Se ha ido y siento mucho que los jóvenes cronistas de impresos, no hayan optado por seguir sus pasos. Con Miguel, no aprendía quien no quería. Era todo un maestro que sin más ni más daba tips, lástima de veras, que nadie haya seguido sus pasos. Miguel fue empleado municipal, funcionario público –tesorero en Tihuatlán–, y terminó su vida activa como empleado de confianza desempeñándose como ya lo dijimos, orador oficial del Ayuntamiento. Y si que era de las confianzas del actual presidente de Poza Rica, Sergio Lorenzo Quiroz Cruz, quien lo extraña desde que una enfermedad lo incapacitó a grado tal que ya no pudo superarla.

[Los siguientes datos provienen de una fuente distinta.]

(** A read that succeeds answered as the reference does on the tables its
    query found, for an accepted query, before the context ended. *)
Lemma repo_read_ok actor q w n o n' : actor <> uuid_Nil -> hq_Resolution q <> ResolutionAuto ->
  repo_read actor q w n = (Ok o, n') ->
  check_query (repo_cfg repo) q = None /\ alive w n'
  /\ exists k r, (n <= k < n')%nat /\ o = Some r /\ reader_spec actor q (store_at w k) = Ok r.
Proof.
  intros Hact Hauto H. rewrite repo_read_checked in H by done.
  apply hbind_ok in H as (u & k & Hu & H). apply join_ctx_ok in Hu as [-> _].
  destruct (check_query (repo_cfg repo) q) eqn:Hc; [done|]. split; [done|].
  apply check_query_spec in Hc as [Hq Hres]; [|done]. unfold read_checked in H.
  apply hbind_ok in H as (u' & k & Hu & H). apply join_ctx_ok in Hu as [-> _].
  destruct (decide (hq_Resolution q = ResolutionRaw)) as [Hr|Hr].
  - rewrite bool_decide_true in H by done.
    apply read_raw_ok in H as (Hn & Hal & r & -> & Hspec); [|done..].
    split; [done|]. exists (S (S n)), r. split; [lia|done].
  - rewrite bool_decide_false in H by done. destruct (ResolutionDuration _) as [dur|] eqn:Hd; [|done].
    apply (read_bucket_ok _ _ dur) in H as (Hn & Hal & r & -> & Hspec); [|done..].
    split; [done|]. exists (S (S n)), r. split; [lia|done].
Qed.

(** ** Reads where nothing fails *)

Definition as_reply (r : res HistoryError (TelemetryHistoryResult uuid)) : res herror (option (TelemetryHistoryResult uuid)) :=
  match r with Ok a => Ok (Some a) | Err e => Err (HErr e) end.

Lemma read_raw_quiet actor q w db n : quiet w db -> query_ok (repo_cfg repo) q -> hq_Resolution q = ResolutionRaw ->
  exists n', readRawTelemetryHistory actor q w n = (as_reply (reader_spec actor q db), n').
Proof.
  intros Hw Hq Hr. unfold readRawTelemetryHistory, hbind.
  destruct (read_rows_quiet (rawTelemetryHistoryQuery actor (hq_GatewayID q) (hq_SensorID q)
    (timestamptz (UTC (rng_From (hq_Range q)))) (timestamptz (UTC (rng_To (hq_Range q)))) (int64_add (hq_MaxPoints q) 1))
    raw_head raw_point w db n Hw) as [n' ->]. exists n'.
  match goal with |- context [scan_all ?h ?p ?r ?v] => change (scan_all h p r v) with (raw_vars actor q db) end.
  rewrite raw_vars_spec by done. destruct (query_unit actor q db) as [unit|] eqn:Hu.
  2:{ cbn. unfold reader_spec. by rewrite Hu. }
  rewrite scanned_count. rewrite <- (finish_raw_spec actor q db unit Hq Hr Hu). unfold finish_raw.
  by destruct (hq_MaxPoints q <? _).
Qed.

El nombre de José Miguel Maldonado Silva, quedará en la memoria de los pozarricenses, porque de veras, fue toda una leyenda de la crónica deportiva. Su familia debe estar orgullosa de él, porque además, fue un  excelente padre, un extraordinario esposo, gran amigo y en su honor proponemos que algún campo de béisbol, pueda llevar su nombre, lo merece, se lo ganó a ley, así que lo dejamos a criterio de la COMUDE y de las Ligas deportivas del rey de los deportes.